Dries Van Noten held his men’s show in the same brutalist space that hosted his stellar collaborative collection with Christian Lacroix last season, behind the Opera Bastille. A non-stage waiting to happen, left unfinished since construction, replete with concrete balconies and plasterboard walls. This season, we were defiantly in the world of the theatrical.
The shoes were a continuation of the women’s collection: platform heels, glam, gender-bending. These re-appropriations of women’s codes, in both fabrics and forms (particularly in the silk boxer shorts and devoré shirting), were just that: re-appropriations. His was the red-blooded male that took things out of his girlfriend’s closet and wore them with nonchalance. The boy that wasn’t afraid to make an entrance, who walked to the three-chord structures of the New York Dolls and The Stooges.
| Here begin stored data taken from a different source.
(** ** The pre-command hook [tls_any] *)

(** [tls_any] never handles a command itself and never changes the
    session: it declines (the command goes on) or refuses it with 550 or
    522 and nothing else.  SYST, AUTH, FEAT, HOST, CLNT and QUIT always go
    on; a 550 only comes when the control channel is not secured, and a
    522 only for a data-transfer command (APPE, LIST, MLSD, NLST, RETR,
    STOR, STOU) while PROT P is not in effect. *)
Theorem tls_any_outcomes (e : any_env) (s : sess) (c : cmd_id) :
  out_ret (tls_any e s c) <> PR_HANDLED /\
  out_sess (tls_any e s c) = s /\ out_disconnect (tls_any e s c) = false /\
  (tls_any e s c = declined s \/ tls_any e s c = error R_550 s \/
   tls_any e s c = error R_522 s) /\
  (any_exempt_cmd c = true -> tls_any e s c = declined s) /\
  (tls_any e s c = error R_550 s -> has_flag (tls_flags s) TLS_SESS_ON_CTRL = false) /\
  (tls_any e s c = error R_522 s ->
   any_xfer_cmd c = true /\ has_flag (tls_flags s) TLS_SESS_NEED_DATA_PROT = false).
Proof.
  assert (H : tls_any e s c = declined s \/
              (tls_any e s c = error R_550 s /\ has_flag (tls_flags s) TLS_SESS_ON_CTRL = false) \/
              (tls_any e s c = error R_522 s /\ any_xfer_cmd c = true /\
               has_flag (tls_flags s) TLS_SESS_NEED_DATA_PROT = false)).
  { unfold tls_any.
    destruct (ye_engine e); [|left; reflexivity]. simpl.
    destruct (any_exempt_cmd c); [left; reflexivity|].
    destruct (has_flag (tls_flags s) TLS_SESS_ON_CTRL) eqn:Hon;
    destruct (has_flag (tls_flags s) TLS_SESS_NEED_DATA_PROT) eqn:Hn;
    destruct (any_xfer_cmd c) eqn:Hx;
    destruct (ye_dir_required e) as [r|]; simpl;
    rewrite ?andb_false_r, ?andb_false_l, ?andb_true_r; simpl;
    repeat match goal with |- context [if ?b then _ else _] => destruct b end;
    auto 6. }
  assert (Hex : any_exempt_cmd c = true -> tls_any e s c = declined s).
  { intros He. unfold tls_any. rewrite He. destruct (ye_engine e); reflexivity. }
  destruct (any_exempt_cmd c) eqn:E.
  - rewrite (Hex eq_refl). simpl.
    repeat split; intros; try discriminate; auto.
  - clear Hex.
    destruct H as [H | [[H Hf] | [H Hf]]]; rewrite H; simpl;
    repeat split; intros; try discriminate; auto; try tauto;
    match goal with H' : _ = _ |- _ => discriminate H' end.
Qed.

(** With TLSRequired covering data, a data-transfer command is refused
    with 522 until PROT P; after a successful PROT P the same command
    goes on. *)
Theorem tls_any_after_prot_p (ye : any_env) (pe : prot_env) (s : sess) (c : cmd_id) :
  ye_engine ye = true -> ye_required_on_data ye = 1 -> any_xfer_cmd c = true ->
  pe_engine pe = true -> pe_limit_ok pe = true -> pe_required_on_data pe = 1 ->
  mech_is_tls s = true -> has_flag (tls_flags s) TLS_SESS_ON_CTRL = true ->
  has_flag (tls_flags s) TLS_SESS_NEED_DATA_PROT = false ->
  tls_any ye s c = error R_522 s /\
  out_ret (tls_prot pe s ["P"%string]) = PR_HANDLED /\
  tls_any ye (out_sess (tls_prot pe s ["P"%string])) c =
    declined (out_sess (tls_prot pe s ["P"%string])).
Proof.
  intros He Hd Hx Hpe Hpl Hpd Hm Hon Hn.
  assert (Hnx : any_exempt_cmd c = false) by (destruct c; simpl in *; congruence).
  split.
  - unfold tls_any. rewrite He, Hnx, Hon, Hd, Hn, Hx. simpl.
    rewrite !andb_false_r. reflexivity.
  - unfold tls_prot. rewrite Hpe, Hm, Hon, Hpl, Hpd. simpl. split; [reflexivity|].
    unfold tls_any. rewrite He, Hnx, Hd. simpl.
    replace (has_flag (set_flag (set_flag (tls_flags s) TLS_SESS_NEED_DATA_PROT)
               TLS_SESS_PBSZ_OK) TLS_SESS_ON_CTRL) with true
      by (rewrite !has_on_ctrl in *; rewrite !testbit_set_flag, Hon; reflexivity).
    replace (has_flag (set_flag (set_flag (tls_flags s) TLS_SESS_NEED_DATA_PROT)
               TLS_SESS_PBSZ_OK) TLS_SESS_NEED_DATA_PROT) with true
      by (flag_bits; reflexivity).
    rewrite !andb_false_r. simpl. reflexivity.
Qed.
Dries Van Noten talked backstage of the importance of artifice and theatricality, pointing out that all of the fox furs, jewels, and snakeskins were fake. The entire look was built on impression and impressing. This was an in exercise in dressing up, continuing the pattern and color clashing of the Spring 2019 collection, a tour-de-force in layering and glamour.
A raw sexuality has been unleashed in camp Van Noten, with couture-like flourishes in fabrication that could only be him. The show played out to the sound of Suicide, underground heroes, and pioneers of the U.S. punk scene, though this collection is destined to break through to the mainstream. We can’t wait to see the men wearing all of this on the street.